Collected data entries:

(** * The µRaiden client of web3test-app: channel store, chain scanner,
      balance proofs and channel lifecycle

    Shallow embedding of [src/lib/uraiden.ts] (class [MicroRaiden]).

    - JavaScript [number]s that hold block numbers and the challenge period
      are naturals ([N]); [BigNumber] (bn.js) values are integers ([Z]).
    - The client object is a record ([Client]); every method is a function
      in a state-and-exception monad over a [World] = client + localStorage
      + the list of calls made to the channel manager contract.
    - The blockchain is a read-only snapshot ([Chain]): an event log, the
      [getChannelInfo] view, the current block and the challenge period.
    - A JavaScript string is a [string] here: its characters stand for
      UTF-16 code units below 256, which is all that addresses, hexadecimal
      text, signatures and storage keys need.  [encodeHex], which looks at
      the code units of its argument, takes them as a list of numbers, so
      that it is defined on every JavaScript string.
    - Proof objects are passed by value.  The only in-place update of a
      proof in the source is [proof.sig = sig] in [signNewProof], on the
      very object that is stored into the channel right after, so values
      and references agree on every state the methods below produce. *)

From Stdlib Require Import ZArith NArith List String Ascii Bool Lia.
From Stdlib Require Import DecimalString HexadecimalString HexadecimalPos.
From Stdlib Require Import DecimalN HexadecimalN HexadecimalFacts.
From stdpp Require Import base option list strings gmap.

Open Scope string_scope.
Open Scope Z_scope.

#[local] Set Warnings "-register-all".

(** ** JavaScript helpers *)

Module JS.

(** [!!s] for a string: the empty string is falsy. *)
Definition truthy_string (s : string) : bool :=
  match s with
  | EmptyString => false
  | String _ _ => true
  end.

(** [!!o] for an optional string property ([undefined] is falsy). *)
Definition truthy (o : option string) : bool :=
  match o with
  | Some s => truthy_string s
  | None => false
  end.

(** [hay.includes(needle)] *)
Fixpoint includes (needle hay : string) : bool :=
  String.prefix needle hay ||
  match hay with
  | EmptyString => false
  | String _ rest => includes needle rest
  end.

(** [msg.startsWith(p)] *)
Definition startsWith (p msg : string) : bool := String.prefix p msg.

(** [n] characters ['0']. *)
Fixpoint zeros (n : nat) : string :=
  match n with
  | O => EmptyString
  | S k => String "0" (zeros k)
  end.

(** [s.padStart(len, '0')] *)
Definition padStart (len : nat) (s : string) : string :=
  zeros (len - String.length s) ++ s.

(** The UTF-16 code units of a string of the model. *)
Definition code_units (s : string) : list N :=
  map N_of_ascii (list_ascii_of_string s).

(** High and low surrogates. *)
Definition is_high (u : N) : bool := (55296 <=? u)%N && (u <=? 56319)%N.
Definition is_low (u : N) : bool := (56320 <=? u)%N && (u <=? 57343)%N.

(** [Array.from(s).map(char => char.charCodeAt(0))]: the string iterator
    yields one element per code point, that is a high surrogate together
    with the low surrogate that follows it, and every other code unit on
    its own; [charCodeAt(0)] is the first code unit of the element. *)
Fixpoint char_codes (units : list N) : list N :=
  match units with
  | [] => []
  | u :: rest =>
      match rest with
      | l :: rest' =>
          if is_high u && is_low l then u :: char_codes rest'
          else u :: char_codes rest
      | [] => [u]
      end
  end.

(** [a === b] on optional strings. *)
Definition strict_eq (a b : option string) : bool :=
  match a, b with
  | Some x, Some y => String.eqb x y
  | None, None => true
  | _, _ => false
  end.

End JS.

(** ** bn.js

    [BigNumber] is the default export of bn.js: arbitrary-precision
    integers.  The library is a dependency, not part of the sources; the
    three functions below follow its documented behaviour:
    [toString(base)], [toJSON()] (an alias of [toString(16)], which is what
    [JSON.stringify] calls on a BN), and the constructor [new BN(s)] on a
    string, which reads [s] in base 10 (the default base).  The value of a
    character is the one of [parseBase] in bn.js 4, which accepts letters
    in every base; on strings of decimal digits there is nothing to
    choose. *)

Module BN.

Definition hex_of_N (n : N) : string :=
  HexadecimalString.NilZero.string_of_uint (N.to_hex_uint n).

Definition dec_of_N (n : N) : string :=
  DecimalString.NilZero.string_of_uint (N.to_uint n).

(** [bn.toString()], [bn.toString(10)] *)
Definition toString (z : Z) : string :=
  match z with
  | Zneg p => "-" ++ dec_of_N (Npos p)
  | _ => dec_of_N (Z.to_N z)
  end.

(** [bn.toString(16)] *)
Definition toString16 (z : Z) : string :=
  match z with
  | Zneg p => "-" ++ hex_of_N (Npos p)
  | _ => hex_of_N (Z.to_N z)
  end.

> What you have to do: Wherever the string "charCodeAt" appears in a line of the records, copy that line.

> Expected answer:
(** [Array.from(s).map(char => char.charCodeAt(0))]: the string iterator
    its own; [charCodeAt(0)] is the first code unit of the element. *)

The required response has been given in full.